Add smooth_radar_mask functionality from steps blending to pca_kalman_filter_blending #528

RubenImhoff · 2025-11-18T09:20:47Z

The current reduced-space ensemble kalman filter blending is working well in our test setup at KNMI. However, we notice some edge artefacts sometimes in the forecast, especially for the first lead times where the nowcast is dominant, e.g. (I believe this was the probability of >0.1mm/h rainfall for all members):

What we think happens is that the transition nowcast - NWP at the edge of the radar domain can be sharp and because the advection step is now all the way at the end of the forecast (probability matching and the Kalman filter correction are before it), you also get discontinuities in the nowcast rainfall if a field is right at the edge of the domain. The smooth_radar_mask_range option that we have already implemented in the STEPS blending procedure might be a solution.
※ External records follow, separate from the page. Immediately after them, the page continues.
(** An access by the program ends with the physical address of the translation after at
    most one fault. *)
Lemma user_access_spec s B p a w va :
  vm_ok s B -> current s p -> spaces s !! p = Some a -> loaded a -> 0 <= va < USERTOP ->
  (exists pa t, user_access 2 w va s = Done pa (set_tlb t s) /\ translate a va = Some pa /\ vm_ok (set_tlb t s) B /\ refilled va (tlb s) t) \/
  (user_access 2 w va s = Fail EFAULT s /\
   (translate a va = None \/ Forall (fun e => tlb_valid e /\ ~ tlb_match (page va) e) (tlb s))).
Proof.
  intros O Hc Ha L Hva. pose proof (vm_frames _ _ _ _ O Ha) as F. destruct (vo_struct _ _ O _ _ Ha) as [_ W].
  assert (Hva' : 0 <= va < 2 ^ 32) by (unfold USERTOP, MIPS_KSEG0 in Hva; lia).
  pose proof (vo_entries _ _ O _ _ Hc Ha) as T. cbn [user_access].
  rewrite (bind_Done _ _ s (tlb s) s) by done.
  destruct (mmu_spec a (tlb s) w va W F T Hva) as [(pa & E & Et & _)|[E Hno]]; rewrite E.
  { left. exists pa, (tlb s). rewrite set_tlb_id. do 3 (split; [done|]). by left. }
  destruct (vm_fault_spec s B p a (if w then VM_FAULT_WRITE else VM_FAULT_READ) va O Hc Ha L Hva' ltac:(destruct w; auto))
    as [(pa & j & e & Et & Hj & Hv & Ef)|[Ef Hcause]].
  2:{ right. rewrite (bind_Fail _ _ _ _ _ Ef). split; [done|]. destruct Hcause as [?|Hv]; [by left|right].
      apply Forall_and. done. }
  pose proof (vm_ok_refill s B p a va pa j e O Hc Ha L Hva' Et Hj) as O'. rewrite (bind_Done _ _ _ _ _ Ef).
  set (t := <[j := _]> (tlb s)) in *. rewrite (bind_Done _ _ (set_tlb t s) t (set_tlb t s)) by done.
  pose proof (vo_entries _ _ O' p a Hc Ha) as T'. cbn [tlb set_tlb] in T'.
  destruct (mmu_spec a t w va W F T' Hva) as [(pa' & E' & Et' & _)|[_ Hno']].
  { left. rewrite E'. exists pa', t. do 3 (split; [done|]). right. by exists j, e, (pte pa). }
  exfalso. apply (Forall_lookup_1 _ _ j (page va, pte pa) Hno'); [by apply list_lookup_insert_eq, (lookup_lt_Some _ _ e)|].
  split; [done|]. by left.
Qed.

(** C13: What a program does to its memory: a load at a user address returns the byte the
    program sees there, a store changes that byte in the view of this program and no other byte of
    this or of any other program.  Either takes at most one fault; it is refused exactly because the
    address is not in the regions of the program, or because all 64 entries of the TLB
    hold other pages, and then nothing has changed. *)
Theorem user_memory_correct s B p a va v :
  vm_ok s B -> current s p -> spaces s !! p = Some a -> loaded a -> 0 <= va < USERTOP ->
  ((exists x t, load_byte va s = Done x (set_tlb t s) /\ view s p va = Some x /\ vm_ok (set_tlb t s) B) \/
   (load_byte va s = Fail EFAULT s /\
    (translate a va = None \/ Forall (fun e => tlb_valid e /\ ~ tlb_match (page va) e) (tlb s)))) /\
  ((exists s', store_byte va v s = Done tt s' /\ vm_ok s' B /\ view s' p va = Some v /\
      forall q wa, (q, wa) <> (p, va) -> view s' q wa = view s q wa) \/
   (store_byte va v s = Fail EFAULT s /\
    (translate a va = None \/ Forall (fun e => tlb_valid e /\ ~ tlb_match (page va) e) (tlb s)))).
Proof.
  intros O Hc Ha L Hva. unfold load_byte, store_byte.
  assert (Hpa : forall pa, translate a va = Some pa -> paddr s p va = Some pa) by (intros; apply paddr_Some; eauto).
  split.
  - destruct (user_access_spec s B p a false va O Hc Ha L Hva) as [(pa & t & E & Et & O' & _)|[E Hcause]].
    2:{ right. by rewrite (bind_Fail _ _ _ _ _ E). }
    left. rewrite (bind_Done _ _ _ _ _ E). exists (rd (pmem s) pa), t. split; [done|]. split; [|done].
    unfold view. by rewrite (Hpa _ Et).
  - destruct (user_access_spec s B p a true va O Hc Ha L Hva) as [(pa & t & E & Et & O' & _)|[E Hcause]].
    2:{ right. by rewrite (bind_Fail _ _ _ _ _ E). }
    left. rewrite (bind_Done _ _ _ _ _ E). eexists. split; [done|]. split; [by apply vm_ok_pmem|].
    assert (Hview : forall q wa, view (set_pmem (<[pa := v]> (pmem s)) (set_tlb t s)) q wa = rd (<[pa := v]> (pmem s)) <$> paddr s q wa)
      by done.
    rewrite Hview, (Hpa _ Et). unfold rd at 1. simpl. rewrite lookup_insert_eq. split; [done|].
    intros q wa Hne. etransitivity; [apply Hview|]. unfold view. destruct (paddr s q wa) as [pa'|] eqn:E'; [|done]. simpl. f_equal. unfold rd.
    rewrite lookup_insert_ne; [done|]. intros <-. destruct (paddr_inj s B q p wa va pa O E' (Hpa _ Et)). congruence.
Qed.

End user.

(** ** Allocation *)

(** Pages off the end of the memory in use are a block of the heap's. *)
Lemma getppages_rep h B n :
  Kheap.kheap_rep h B -> 0 <= n <= MAXPAGES ->
  zoom Kheap.physL (Ram.getppages n) h = Done 0 h \/
  exists pa h' B', zoom Kheap.physL (Ram.getppages n) h = Done pa h' /\ Kheap.kheap_rep h' B' /\ B ⊆ B' /\
    0 < pa /\ pa mod 4096 = 0 /\
    (n <> 0 -> B !! (pa + MIPS_KSEG0) = None /\ B' !! (pa + MIPS_KSEG0) = Some (n * PAGE_SIZE)).
Proof.
  intros R Hn. pose proof (kheap_rep_ram _ _ R) as W. destruct R as (G & L & SZ & R & I).
  unfold zoom, Ram.getppages. simpl (lget _ _). rewrite (u32_small n) by (unfold MAXPAGES in Hn; lia).
  destruct (ram_stealmem_cases _ n W Hn) as [[_ E]|(_ & E & W')]; rewrite E; [left; by destruct h|right].
  destruct (decide (n = 0)) as [->|Hnz].
  - exists (firstpaddr (Kheap.phys h)), h, B. split; [f_equal; rewrite Z.add_0_r; by destruct h as [? ? ? ? ? []]|].
    split; [by exists G, L, SZ|]. destruct W. split; [done|]. split; [lia|]. by split.
  - assert (En : Kheap.npages (n * PAGE_SIZE) = n) by (unfold Kheap.npages, PAGE_SIZE; dlia).
    destruct (Kheap.rep_add_big h B G L SZ (n * PAGE_SIZE) R) as [HN R'].
    { unfold Kheap.LARGEST_SUBPAGE_SIZE, PAGE_SIZE. lia. }
    { by rewrite En. }
    rewrite En in R'. unfold Kheap.top in HN, R'. rewrite (Z.add_comm MIPS_KSEG0) in HN, R'.
    eexists _, _, _. split; [done|]. split; [by exists G, L, SZ|]. destruct W.
    split; [by apply insert_subseteq|]. split; [lia|]. split; [done|]. intros _. split; [done|]. apply lookup_insert_eq.
Qed.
This PR implements this option in the pca_kalman_filter_blending code.

@m-rempel, I couldn't add you as a reviewer, but maybe good if you have a look at it as well. :)
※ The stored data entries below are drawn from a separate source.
Lemma poke_ok c u d c' u' : uio_ok c u -> poke c u d = Some (c', u') -> uio_ok c' u'.
Proof.
  intros (Hb & Hlen & Hres & Hbase & Hseg) E. apply poke_uio in E as (Eb & Ec & kb & -> & Hl & _).
  unfold uio_ok. simpl. rewrite Eb, Ec, Hl. done.
Qed.

Lemma poke_advance_ok c u d c' u' :
  uio_ok c u -> Z.of_nat (length d) <= uio_resid u -> poke c u d = Some (c', u') ->
  uio_ok c' (advance (Z.of_nat (length d)) u').
Proof.
  intros Hu Hn E. pose proof (poke_ok _ _ _ _ _ Hu E) as Hu'. apply poke_uio in E as (_ & _ & kb & -> & _ & Ht).
  apply advance_ok; [done|simpl; lia|]. simpl. intros Hs. specialize (Ht Hs). unfold USERTOP in Ht. lia.
Qed.

Lemma set_umem_ok m c u : uio_ok c u -> uio_ok (set_umem m c) u.
Proof. done. Qed.

(** The two directions of [uiomove] for a piece that is known to remain. *)
Lemma uiomove_write k c u (n : nat) (ptr : nat) :
  uio_ok c u -> rw u = UIO_WRITE -> (0 < n)%nat -> Z.of_nat n <= uio_resid u -> (ptr + n <= length k)%nat ->
  match peek c u (Z.of_nat n) with
  | Some d => uiomove (Z.of_nat ptr) (Z.of_nat n) (k, (c, u)) =
                Done tt (list_inserts ptr d k, (c, advance (Z.of_nat n) u))
  | None => exists k', uiomove (Z.of_nat ptr) (Z.of_nat n) (k, (c, u)) = Fail EFAULT (k', (c, u)) /\
                length k' = length k
  end.
Proof.
  intros Hu Hrw Hn Hr Hk. pose proof Hu as (_ & Hlen & Hres & _).
  rewrite (uiomove_within k c u ptr n) by (try done; lia).
  pose proof (move_chunk_spec k c u ptr n Hu Hn ltac:(lia) Hk) as Hc. rewrite Hrw in Hc.
  destruct (peek c u (Z.of_nat n)) as [d|]; [by rewrite Hc|].
  destruct Hc as (k' & -> & Ho & _). by exists k'.
Qed.

Lemma uiomove_read k c u (n : nat) (ptr : nat) :
  uio_ok c u -> rw u = UIO_READ -> (0 < n)%nat -> Z.of_nat n <= uio_resid u -> (ptr + n <= length k)%nat ->
  match poke c u (take n (drop ptr k)) with
  | Some (c', u') => uiomove (Z.of_nat ptr) (Z.of_nat n) (k, (c, u)) = Done tt (k, (c', advance (Z.of_nat n) u'))
  | None => exists m', uiomove (Z.of_nat ptr) (Z.of_nat n) (k, (c, u)) = Fail EFAULT (k, (set_umem m' c, u))
  end.
Proof.
  intros Hu Hrw Hn Hr Hk. pose proof Hu as (_ & Hlen & Hres & _).
  rewrite (uiomove_within k c u ptr n) by (try done; lia).
  pose proof (move_chunk_spec k c u ptr n Hu Hn ltac:(lia) Hk) as Hc. rewrite Hrw in Hc.
  destruct (poke c u (take n (drop ptr k))) as [[c' u']|]; [by rewrite Hc|].
  destruct Hc as (m' & -> & _). by exists m'.
Qed.

Lemma u32_sub_sub a b c : u32 (u32 (a - b) - c) = u32 (a - (b + c)).
Proof. unfold u32. rewrite Zminus_mod_idemp_l. f_equal. lia. Qed.

Lemma s32_add_add a b c : s32 (s32 (a + b) + c) = s32 (a + (b + c)).
Proof.
  unfold s32. f_equal. replace ((a + b + 2 ^ 31) mod 2 ^ 32 - 2 ^ 31 + c + 2 ^ 31) with ((a + b + 2 ^ 31) mod 2 ^ 32 + c) by lia.
  rewrite Zplus_mod_idemp_l. f_equal. lia.
Qed.

Lemma advance_advance n m u : advance m (advance n u) = advance (n + m) u.
Proof. unfold advance. simpl. by rewrite Z.add_assoc, !u32_sub_sub, s32_add_add. Qed.

Lemma advance_kbuf n kb u : advance n (set_kbuf kb u) = set_kbuf kb (advance n u).
Proof. done. Qed.

Lemma uread_app c p n1 n2 :
  0 < n1 -> 0 < n2 ->
  uread c p (n1 + n2) = d1 ← uread c p n1; d2 ← uread c (p + n1) n2; Some (d1 ++ d2).
Proof.
  intros H1 H2. unfold uread. destruct (decide (p + (n1 + n2) <= USERTOP)) as [D|D].
  - rewrite !decide_True by lia. rewrite Z2Nat.inj_add by lia. rewrite ubytes_app. by rewrite Z2Nat.id by lia.
  - rewrite decide_False by lia. destruct (decide (0 < n1 ∧ p + n1 ≤ USERTOP)); simpl; [|done].
    destruct (ubytes (umem c) p (Z.to_nat n1)); simpl; [|done]. by rewrite decide_False by lia.
Qed.

Lemma slice_app k p n1 n2 :
  0 <= n1 -> 0 <= n2 -> slice k p (n1 + n2) = d1 ← slice k p n1; d2 ← slice k (p + n1) n2; Some (d1 ++ d2).
Proof.
  intros H1 H2. unfold slice.
  destruct (decide (0 <= p /\ 0 <= n1 + n2 /\ p + (n1 + n2) <= Z.of_nat (length k))) as [D|D].
  - rewrite !decide_True by lia. simpl. rewrite !Z2Nat.inj_add by lia. rewrite <- drop_drop. by rewrite take_take_drop.
  - destruct (decide (0 <= p /\ 0 <= n1 /\ p + n1 <= Z.of_nat (length k))); simpl; [|done].
    by rewrite decide_False by lia.
Qed.

(** A write in two pieces. *)
Lemma peek_app c u n1 n2 :
  0 < n1 -> 0 < n2 ->
  peek c u (n1 + n2) = d1 ← peek c u n1; d2 ← peek c (advance n1 u) n2; Some (d1 ++ d2).
Proof.
  intros H1 H2. unfold peek. simpl. destruct (uio_segflg u); [by apply uread_app|apply slice_app; lia|by apply uread_app].
Qed.

Lemma uwrite_app m a d1 d2 : uwrite m a (d1 ++ d2) = uwrite (uwrite m a d1) (a + Z.of_nat (length d1)) d2.
Proof.
  revert m a. induction d1 as [|b d1 IH]; intros m a; simpl; [by rewrite Z.add_0_r|].
  rewrite IH. f_equal. lia.
Qed.

(** Which addresses are mapped does not change. *)
Lemma uread_after c p n q d :
  p + Z.of_nat (length d) <= q -> is_Some (uread (set_umem (uwrite (umem c) p d) c) q n) <-> is_Some (uread c q n).
Proof.
  intros Hq. unfold uread. simpl. case_decide; [|done].
  assert (E : ubytes (uwrite (umem c) p d) q (Z.to_nat n) = ubytes (umem c) q (Z.to_nat n)); [|by rewrite E].
  apply option_eq. intros l. rewrite !ubytes_lookup. split; intros [Hl Hi]; (split; [done|]); intros i Hin;
    rewrite <- Hi by done; rewrite uwrite_lookup; by rewrite decide_False by lia.
Qed.

Lemma splice_app k p d1 d2 :
  splice k p (d1 ++ d2) = k1 ← splice k p d1; splice k1 (p + Z.of_nat (length d1)) d2.
Proof.
  unfold splice. rewrite length_app.
  destruct (decide (0 <= p /\ p + Z.of_nat (length d1 + length d2) <= Z.of_nat (length k))) as [D|D].
  - rewrite (decide_True (P := 0 <= p /\ p + Z.of_nat (length d1) <= Z.of_nat (length k))) by lia. simpl.
    rewrite length_inserts, decide_True by lia. rewrite list_inserts_app_l. do 2 f_equal. lia.
  - destruct (decide (0 <= p /\ p + Z.of_nat (length d1) <= Z.of_nat (length k))); simpl; [|done].
    rewrite length_inserts. by rewrite decide_False by lia.
Qed.

(** A read in two pieces. *)
Lemma poke_app c u d1 d2 :
  d1 <> [] -> d2 <> [] ->
  match poke c u d1 with
  | None => poke c u (d1 ++ d2) = None
  | Some (c1, u1) =>
      match poke c1 (advance (Z.of_nat (length d1)) u1) d2 with
      | None => poke c u (d1 ++ d2) = None
      | Some (c2, u2) => exists u', poke c u (d1 ++ d2) = Some (c2, u') /\
          advance (Z.of_nat (length (d1 ++ d2))) u' = advance (Z.of_nat (length d2)) u2
      end
  end.
Proof.
  intros H1 H2. assert (Hl1 : 0 < Z.of_nat (length d1)) by (destruct d1; [done|simpl; lia]).
  assert (Hl2 : 0 < Z.of_nat (length d2)) by (destruct d2; [done|simpl; lia]).
  unfold poke. destruct (uio_segflg u) eqn:Es.
  2:{ rewrite splice_app. destruct (splice (iov_kbuf u) (iov_base u) d1) as [k1|]; simpl; [|done]. rewrite Es.
      simpl. destruct (splice k1 _ d2) as [k2|]; simpl; [|done]. eexists. split; [done|].
      rewrite length_app, Nat2Z.inj_add. rewrite !advance_kbuf. unfold set_kbuf, advance. simpl.
      by rewrite Z.add_assoc, !u32_sub_sub, s32_add_add. }
  all: rewrite length_app, Nat2Z.inj_add, uread_app by done;
    destruct (uread c (iov_base u) (Z.of_nat (length d1))) eqn:E1; simpl; [|done]; rewrite Es; simpl;
    pose proof (uread_after c (iov_base u) (Z.of_nat (length d2)) (iov_base u + Z.of_nat (length d1)) d1 ltac:(lia)) as Ha;
    destruct (uread (set_umem (uwrite (umem c) (iov_base u) d1) c) _ _) eqn:E2;
    [destruct (proj1 Ha) as [y ->]; [by eexists|]; simpl; eexists; split; [by rewrite uwrite_app|by rewrite advance_advance]|
     destruct (uread c (iov_base u + Z.of_nat (length d1)) (Z.of_nat (length d2))); [|done];
     destruct (proj2 Ha) as [y Hy]; [by eexists|done]].
Qed.

Lemma uiomovezeros_loop_spec fuel c u (n : nat) :
  uio_ok c u -> rw u = UIO_READ -> Z.of_nat n <= uio_resid u -> (0 < n <= fuel)%nat ->
  let r := uiomovezeros_loop fuel (Z.of_nat n) (zeros, (c, u)) in
  (exists c' u', r = Done tt (zeros, (c', advance (Z.of_nat n) u')) /\ poke c u (replicate n 0) = Some (c', u')) \/
  (exists m u', r = Fail EFAULT (zeros, (set_umem m c, u')) /\ rw u' = UIO_READ /\ poke c u (replicate n 0) = None).
Proof.
  revert c u n. induction fuel as [|fuel IH]; intros c u n Hu Hrw Hr Hn; [lia|]. cbv zeta.
  cbn [uiomovezeros_loop]. rewrite decide_True by lia. set (amt := Nat.min 16 n).
  replace (if decide (16 > Z.of_nat n) then Z.of_nat n else 16) with (Z.of_nat amt) by (case_decide; lia).
  pose proof Hu as (_ & Hlen & Hres & _).
  pose proof (uiomove_read zeros c u amt 0 Hu Hrw ltac:(lia) ltac:(lia) ltac:(simpl; lia)) as Hm.
  change (Z.of_nat 0) with 0 in Hm. rewrite drop_0 in Hm.
  replace (take amt zeros) with (replicate amt 0) in Hm by (unfold zeros; rewrite take_replicate; f_equal; lia).
  assert (Hrep : forall k, length (replicate k 0) = k) by (intros; apply length_replicate).
  destruct (poke c u (replicate amt 0)) as [[c1 u1]|] eqn:E1.
  - rewrite (bind_Done _ _ _ _ _ Hm). rewrite u32_small by lia.
    replace (Z.of_nat n - Z.of_nat amt) with (Z.of_nat (n - amt)) by lia.
    destruct (decide (n = amt)) as [En|En].
    + left. exists c1, u1. rewrite <- En in *. rewrite Nat.sub_diag. split; [|done]. by destruct fuel.
    + pose proof (poke_uio _ _ _ _ _ E1) as (Eb & Ec & kb & -> & _).
      assert (Hu1 : uio_ok c1 (advance (Z.of_nat amt) (set_kbuf kb u))).
      { pose proof (poke_advance_ok c u (replicate amt 0) c1 (set_kbuf kb u) Hu) as Hok. rewrite Hrep in Hok.
        apply Hok; [lia|done]. }
      pose proof (poke_app c u (replicate amt 0) (replicate (n - amt) 0)) as Ha.
      rewrite E1, Hrep in Ha. rewrite <- replicate_add in Ha. replace (amt + (n - amt))%nat with n in Ha by lia.
      destruct (IH c1 (advance (Z.of_nat amt) (set_kbuf kb u)) (n - amt)%nat Hu1 Hrw) as
        [(c2 & u2 & E2 & E3)|(m & u2 & E2 & Hrw2 & E3)].
      { rewrite advance_resid by (simpl; lia). simpl. lia. }
      { lia. }
      * rewrite E3 in Ha. destruct Ha as (u' & Ep & Ea); [by destruct amt eqn:?; [lia|]|by destruct (n - amt)%nat eqn:?; [lia|]|].
        left. exists c2, u'. split; [|done]. rewrite !Hrep in Ea. rewrite Ea. exact E2.
      * rewrite E3 in Ha. right. exists m, u2.
        specialize (Ha ltac:(by destruct amt eqn:?; [lia|]) ltac:(by destruct (n - amt)%nat eqn:?; [lia|])).
        split; [|done]. assert (Hc : set_umem m c1 = set_umem m c) by (unfold set_umem; congruence). by rewrite <- Hc.
  - right. destruct Hm as [m Hm]. exists m, u. split; [by apply bind_Fail|]. split; [done|].
    destruct (decide (n = amt)) as [En|En]; [by rewrite En|].
    pose proof (poke_app c u (replicate amt 0) (replicate (n - amt) 0)) as Ha. rewrite E1, <- replicate_add in Ha.
    replace (amt + (n - amt))%nat with n in Ha by lia.
    apply Ha; [by destruct amt eqn:?; [lia|]|by destruct (n - amt)%nat eqn:?; [lia|]].
Qed.

Lemma uiomovezeros_spec c u (n : nat) :
  uio_ok c u -> rw u = UIO_READ -> Z.of_nat n <= uio_resid u -> (0 < n)%nat ->
  (exists c' u', uiomovezeros (Z.of_nat n) (c, u) = Done tt (c', advance (Z.of_nat n) u') /\
     poke c u (replicate n 0) = Some (c', u')) \/
  (exists m u', uiomovezeros (Z.of_nat n) (c, u) = Fail EFAULT (set_umem m c, u') /\ rw u' = UIO_READ /\
     poke c u (replicate n 0) = None).
Proof.
  intros Hu Hrw Hr Hn. unfold uiomovezeros. simpl. rewrite decide_True by done. rewrite Nat2Z.id.
  destruct (uiomovezeros_loop_spec n c u n Hu Hrw Hr ltac:(lia)) as [(c' & u' & -> & Ep)|(m & u' & -> & Hrw' & Ep)];
    [left; by exists c', u'|right; by exists m, u'].
Qed.

End Uio.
…ens_kalman_filter blending

codecov · 2025-11-18T09:32:43Z

Codecov Report

❌ Patch coverage is 95.00000% with 2 lines in your changes missing coverage. Please review.
✅ Project coverage is 84.16%. Comparing base (fe3a98a) to head (07725ca).
⚠️ Report is 2 commits behind head on master.

Files with missing lines	Patch %	Lines
pysteps/blending/pca_ens_kalman_filter.py	95.00%	2 Missing ⚠️

Additional details and impacted files

@@            Coverage Diff             @@
##           master     #528      +/-   ##
==========================================
+ Coverage   84.14%   84.16%   +0.02%     
==========================================
  Files         168      168              
  Lines       14507    14540      +33     
==========================================
+ Hits        12207    12238      +31     
- Misses       2300     2302       +2

Flag	Coverage Δ
unit_tests	`84.16% <95.00%> (+0.02%)`	⬆️

Flags with carried forward coverage won't be shown. Click here to find out more.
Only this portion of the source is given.